How Do Vets Treat Heat Stroke In Cats?
- The vet will monitor his temperature and bring it down carefully if needed
- Your cat may be given fluids
- Your cat may be given oxygen
- Your cat will be monitored for signs of organ damage
Down The Road:
- There are possible long-term organ complications from heat stroke.
- Cats who have succumbed to heat stroke are more susceptible to getting it again.
Cool as a Cucumber on a Hot Summer Day
Measures to Avoid Heat Stroke In Cats
The Lion Cut
Who wants to wear a winter coat all summer? Depending on the climate where you live, some folks go the route of giving their cat a lion cut in the summer. Cats don't mind, and if you know you are in for a long, hot summer this may be the way to go.
Limit Time Outside
If your cat goes outside, try to keep him in during the hours of 11:00am - 3:00pm.
Of course, never leave a cat in a parked car, even in cooler months. The interior heats up to dangerous and deadly temperatures fast.
For many of us, summer is the season of family fun, vacations and lazy days. Avoiding heat stroke in cats is totally worth the effort. With a few precautions, your cat will also enjoy the "dog days of summer!"
Reader Tips, Tricks, and Advice:
Over time, Coonie lovers have sent in lots of tips and advice! Here are some words of advice following our summer theme for today:
Common Sense In Warm Weather:
Jessy shares: "I have a Samoyed dog, a breed that herds reindeer in its native Siberia and has a lot more hair than a Maine Coon. I just never take him out during the hotter hours of the day in summer. My longest-haired cat has access through a cat door to an enclosed patio, but she is too sensible to go out in the hottest hours of the day."
If Dealing With Fleas:
Leslee writes: "I agree that Frontline, Advantage or Revolution are all excellent products for flea control. Has your kitten already been spayed? This might be a good time to see a vet or local clinic for a full health check. Most all kittens need worming; also testing for feline leukemia (etc) along with her first round of immunizations. I don't mean to scare you, but having a clean bill of health will get your kitten off to a good start...and a long and happy life with you!"
Going Away On Vacation This Summer?
Sharon tells us: "My rule of thumb used to be 24 hours alone. Not any more. A lot can happen in 24 hours as I found out when my husband and I did an overnight for my 50th birthday.

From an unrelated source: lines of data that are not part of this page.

(** ** The next range *)

Lemma triple_rangeEnd P `{!Stable P} a b :
  tsValid b -> tsle a b -> triple P (rangeEnd a b) (λ '(to, _) w, P w /\ tsValid to /\ tsle a to).
Proof.
  intros Hb Hab w Hg HP.
  destruct (triple_calm P _ (calm_rangeEnd a b) w Hg HP) as [Hg' HP']. split; [done|].
  intros [to cu] Hr. specialize (HP' _ Hr). split; [done|]. revert Hr. unfold rangeEnd, mbind, M_bind, getW. simpl.
  destruct (_ >? _); [|by intros [= <- <-]]. unfold memberEntryAtOrAfter, mbind, M_bind, call, getW. simpl.
  destruct (mbEntryAtOrAfter _ _ _) as [[op|]|] eqn:Hm; simpl; [|by intros [= <- <-]|done].
  destruct (_ && _) eqn:Hc; intros [= <- <-]; [|done]. compare_cases. split.
  - destruct (gd_member _ (proj1 Hg)) as [Hgm|Hn]; [by eapply gm_after|]. by rewrite Hn in Hm.
  - apply tsle_lt_eq. by left.
Qed.

(** The range [(last, to]] is not one of a chunk already. *)
Definition Fresh (st : PState) (to : Timestamp) (w : World) : Prop :=
  ∀ st', dbStates (wdDB w) !! s = Some st' ->
    (otTS (stLast st), to) ∉ pcSpan <$> pieces s (stChainID st') (wdDB w).

#[local] Instance Stable_Fresh st to : Stable (Fresh st to).
Proof.
  intros w w' [H1 _ _ _ _] Hg Hf st' Hst. destruct (H1 (gd_inv _ Hg)) as [Hi' Hq].
  destruct (q_state _ _ _ Hq _ Hst) as (st0 & Hst0 & Hc & _). destruct (inv_state _ Hi' _ _ Hst) as [ch' Hch].
  destruct (q_chain _ _ _ Hq _ _ Hch) as (_ & _ & _ & Hp & _). rewrite Hp, Hc. by apply Hf.
Qed.

Lemma fresh_after st to w : Good' w -> Cur st w -> tslt (otTS (stLast st)) to -> Fresh st to w.
Proof.
  intros Hg Hcur Hlt st' Hst Hin. destruct (position_path w st' Hg Hst) as (ch & H & _ & Hp & Hpath).
  rewrite Hp in Hin. destruct (path_bounds _ _ _ _ _ Hpath Hin) as (_ & _ & Hle). destruct (Cur_lookup _ _ _ Hcur Hst) as [_ Hl].
  rewrite Hl in Hle. tslia.
Qed.

Lemma fresh_empty st w l :
  Cur st w -> tsValid (otTS (stLast st)) ->
  ListChunks (mkQuery s (stChainID st) (prev (otTS (stLast st))) zeroTS None false) (wdDB w) = Ok l ->
  existsb (λ c, bool_decide (cFrom c = otTS (stLast st)) && bool_decide (cTo c = otTS (stLast st))) l = false ->
  Fresh st (otTS (stLast st)) w.
Proof.
  intros Hcur Hv Hl Hex st' Hst (p & Hp & Hin)%list_elem_of_fmap. destruct (Cur_lookup _ _ _ Hcur Hst) as [Hch _].
  apply elem_of_view in Hin as (k & row & Hk & Hrow & ->). injection Hp as Hf Ht. rewrite Hch in Hrow.
  apply not_true_iff_false in Hex. apply Hex. apply existsb_exists. exists row. split.
  - apply list_elem_of_In. by eapply lastChunks_lists.
  - rewrite !bool_decide_true by done. done.
Qed.

Lemma triple_nothingNew st to :
  tsValid (otTS (stLast st)) -> tsle (otTS (stLast st)) to ->
  triple (Cur st) (nothingNew E st to) (λ skip w, Cur st w /\ (skip = false -> Fresh st to w)).
Proof.
  intros Hv Hle w Hg Hcur.
  destruct (triple_calm (Cur st) _ (calm_nothingNew st to) w Hg Hcur) as [Hg' HP']. split; [done|].
  intros skip Hr. specialize (HP' _ Hr). split; [done|]. intros ->. revert Hr HP' Hg'.
  unfold nothingNew, mbind, M_bind, getW. simpl. destruct (bool_decide (to = otTS (stLast st))) eqn:Hto; simpl.
  2:{ intros _ HP' [Hg' _]. bool_cases. apply fresh_after; [done..|]. apply tsle_lt_eq in Hle as [?|Heq]; [done|by destruct Hto]. }
  bool_cases. subst to. destruct (wkInclusive (wdW w)) eqn:Hinc; simpl.
  { intros _ _ _ st' Hst. rewrite (proj2 Hg Hinc _ Hst). apply not_elem_of_nil. }
  case_bool_decide; [done|]. unfold emptyChunkExists, lastChunks, mbind, M_bind, getW. rewrite query_eval. simpl.
  rewrite (gd_id _ (proj1 Hg)). destruct (evFault E (wdN w)); simpl; [done|].
  destruct (ListChunks _ (wdDB w)) as [l|] eqn:Hl; simpl; [|done]. destruct (existsb _ l) eqn:Hex; simpl; [done|].
  intros _ HP' _. by eapply fresh_empty.
Qed.

(** ** Objects *)

(** No chunk of the stream has its object at [k]. *)
Definition Unused (k : string * string) (w : World) : Prop :=
  ∀ c ch p, dbChains (wdDB w) !! (s, c) = Some ch -> p ∈ pieces s c (wdDB w) -> pcObject p <> k.

#[local] Instance Stable_Unused k : Stable (Unused k).
Proof.
  intros w w' [H1 _ _ _ _ _] Hg Hu c ch p Hch Hp. destruct (H1 (gd_inv _ Hg)) as [_ Hq].
  destruct (q_chain _ _ _ Hq _ _ Hch) as (ch0 & Hch0 & _ & Hpp & _). rewrite Hpp in Hp. by eapply Hu.
Qed.

(** The stream's chain has no chunk. *)
Definition NoPieces (w : World) : Prop :=
  ∀ st', dbStates (wdDB w) !! s = Some st' -> pieces s (stChainID st') (wdDB w) = [].

#[local] Instance Stable_NoPieces (R : Prop) : Stable (λ w, R -> NoPieces w).
Proof.
  intros w w' [H1 _ _ _ _ _] Hg Hn HR st' Hst. destruct (H1 (gd_inv _ Hg)) as [Hi' Hq].
  destruct (q_state _ _ _ Hq _ Hst) as (st0 & Hst0 & Hc & _). destruct (inv_state _ Hi' _ _ Hst) as [ch' Hch].
  destruct (q_chain _ _ _ Hq _ _ Hch) as (_ & _ & _ & Hp & _). rewrite Hc in *.
  rewrite (Hn HR _ Hst0) in Hp. by apply Permutation_nil_r in Hp.
Qed.

#[local] Instance Stable_object k es : Stable (λ w, wdObjects w !! k = Some es).
Proof. intros w w' [_ _ H2 _ _ _] _. by rewrite H2. Qed.

#[local] Instance Stable_object_if k R es : Stable (λ w, R -> wdObjects w !! k = Some es).
Proof. intros w w' [_ _ H2 _ _ _] _. by rewrite H2. Qed.

(** The key of the next range names no chunk. *)
Lemma fresh_unused st to st0 target w :
  Good' w -> Cur st w -> Fresh st to w -> tsValid to -> Unused (target, ChunkKey st0 (stChainID st) (otTS (stLast st)) to) w.
Proof.
  intros Hg (st' & Hst & Hc & Hl) Hf Hto c ch p Hch Hp Hk.
  destruct (gd_hist _ Hg _ _ Hch) as (H & [HpH _ Hkeys _]). rewrite Forall_forall in Hkeys.
  destruct (Hkeys p) as (Hv1 & Hv2 & st1 & Hkey); [by rewrite <- HpH|]. unfold pcObject in Hk. injection Hk as _ Hk.
  rewrite Hkey in Hk. pose proof (gd_state _ Hg _ Hst) as Hvl. rewrite Hl in Hvl.
  destruct (inv_state _ (gd_inv _ Hg) _ _ Hst) as [ch1 Hch1]. rewrite Hc in Hch1.
  apply ChunkKey_inj in Hk as (-> & Hfrom & Hto'); [|done..|].
  - apply (Hf _ Hst). rewrite Hc. apply list_elem_of_fmap. exists p. split; [|done]. unfold pcSpan. by rewrite Hfrom, Hto'.
  - by rewrite (gd_len _ Hg _ _ Hch), (gd_len _ Hg _ _ Hch1).
Qed.

Lemma Good_setObject k o w : Unused k w -> Good w -> Good (setObject k o w).1.
Proof.
  intros Hu [[G1 G2 G3 G4 G5 G6 G7] Hi]. split; [|exact Hi]. split; simpl; [done..|].
  intros c ch Hch. destruct (G7 _ _ Hch) as [H Hh]. exists H. eapply chainHist_objects; [|done].
  apply Forall_forall. intros p Hp. apply lookup_partial_alter_ne. intros Hk. symmetry in Hk.
  eapply Hu; [done| |exact Hk]. by rewrite (h_pieces _ _ _ _ _ _ _ Hh).
Qed.

(** A property of the tables only. *)
Class OnDB (P : World -> Prop) : Prop := on_db w w' : wdDB w' = wdDB w -> P w -> P w'.

#[local] Instance OnDB_Cur st : OnDB (Cur st).
Proof. intros w w' H. unfold Cur. by rewrite H. Qed.
#[local] Instance OnDB_Fresh st to : OnDB (Fresh st to).
Proof. intros w w' H. unfold Fresh. by rewrite H. Qed.
#[local] Instance OnDB_Unused k : OnDB (Unused k).
Proof. intros w w' H. unfold Unused. by rewrite H. Qed.
#[local] Instance OnDB_NoPieces (R : Prop) : OnDB (λ w, R -> NoPieces w).
Proof. intros w w' H. unfold NoPieces. by rewrite H. Qed.
#[local] Instance OnDB_and P Q `{!OnDB P, !OnDB Q} : OnDB (λ w, P w /\ Q w).
Proof. intros w w' H [? ?]. split; by eapply on_db. Qed.
(** [C31] Verification accepts every genuine log: after any sequence of appends and prunes,
    with further entries appended before each page [Verify] reads, it ends, reports no
    broken entry and has checked at least the entries there were when it started. The
    reads are enough as soon as they could hold all entries in pages of 500. *)
Theorem audit_verifies now setting ops batches :
  Forall validOp ops -> Forall (Forall validEvent) batches ->
  Z.of_nat (length ops) + Z.of_nat (length (concat batches)) < 2 ^ 63 - 1 ->
  let db := auditRun ops emptyAudit in
  (length (adRows db) + length (concat batches) < Z.to_nat walkBatch * length batches)%nat ->
  ∃ v, Verify sha now setting (Some db) (Some <$> snapshots db batches) = Some (Ok v) /\
    vfOK v = true /\ vfBroken v = None /\ Z.of_nat (length (adRows db)) <= vfChecked v.
Proof.
  intros Hops Hb Hn db Hlen.
  assert (AuditInv (Z.of_nat (length ops)) db) as Hi.
  { apply (auditRun_inv ops 0); [apply emptyAudit_inv|done|lia]. }
  destruct (snapshots_prefix _ db batches Hi Hb) as (final & F1 & F2 & F3 & F4 & F5); [lia|].
  unfold Verify. set (v0 := mkVerification _ _ _ _ _ _ _ _ _).
  edestruct (verifyLoop_prefix (arLastID (adAnchor db)) (arLastHash (adAnchor db)) (adRows final) (length (adRows db))
    (Some <$> snapshots db batches) (ai_anchor _ _ Hi)) with (n := 0%nat) (v := v0) as (v & Hv & H1 & H2 & H3).
  - rewrite <- F2. apply F1.
  - rewrite <- F2. apply F1.
  - apply Forall_fmap. eapply Forall_impl; [exact F5|]. intros x [? ?]. by exists x.
  - lia.
  - done.
  - done.
  - rewrite length_fmap, F4. assert (length (snapshots db batches) = length batches) as ->; [|lia].
    clear. generalize db. induction batches as [|b bs IH]; intros d; simpl; [done|]. by rewrite IH.
  - exists v. by rewrite Z.add_0_r in Hv.
Qed.

(** ** Logs that verify were not changed *)

(** A table read by [ORDER BY id]: any content, IDs in order, times of an integer column. *)
Record readable (db : AuditDB) : Prop := mkReadable {
  rd_sorted : StronglySorted (λ x y, aeID x < aeID y) (adRows db);
  rd_times : Forall (λ e, storable (aeTime e)) (adRows db);
  rd_anchor : arLastID (adAnchor db) < 2 ^ 63;
  rd_hash : String.length (arLastHash (adAnchor db)) = 64%nat
}.

(** The entries after an ID, as a page reads them. *)
Definition entriesAfter (a : Z) (db : AuditDB) : list Event := filter (λ e, eventMatches (pageFilter a) e) (adRows db).

Lemma match_after a e : eventMatches (pageFilter a) e = (a <=? 0) || (a <? aeID e).
Proof. unfold eventMatches, pageFilter. simpl. lia. Qed.

Lemma chained_ids l : ∀ a h, 0 <= a < 2 ^ 63 -> chained sha a h l -> StronglySorted (λ x y, aeID x < aeID y) l ->
  (0 < a -> Forall (λ e, a < aeID e) l) -> ids l = seqZ (a + 1) (Z.of_nat (length l)).
Proof.
  induction l as [|e l IH]; intros a h Ha Hc Hs Hl; [done|]. destruct Hc as (He & _ & Hc). apply StronglySorted_inv in Hs as [Hs Hf].
  assert (aeID e = a + 1 /\ a + 1 < 2 ^ 63) as [He' Ha'].
  { destruct (decide (a + 1 < 2 ^ 63)) as [H|H]; [rewrite i64_small in He by lia; lia|exfalso].
    assert (a + 1 = 2 ^ 63) as Ea by lia. rewrite Ea in He. change (i64 (2 ^ 63)) with (- 2 ^ 63) in He.
    specialize (Hl ltac:(lia)). apply Forall_cons_1 in Hl as [Hl _]. lia. }
  cbn [ids fmap list_fmap length]. rewrite Nat2Z.inj_succ, seqZ_cons by lia. rewrite He' in *. f_equal.
  rewrite Z.pred_succ. rewrite <- Z.add_1_r. apply (IH (a + 1) (aeHash e)); [lia|done|done|done].
Qed.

My then 18 month old Coon came down with some mysterious issue whereby he was extremely dehydrated when we came home, listless and had been throwing up what looked and smelled like stool. He was rushed to the vet who did radiograph which showed he was totally constipated.
Albeit this condition must have started before we left, but went unnoticed. Several vet visits later he was on the mend, but we nearly lost him. Never found out what happened or why. I have three cat sitters and when we are gone one of them comes in twice a day for 1/2 hour to scoop boxes, fill food and water bowls and play with them."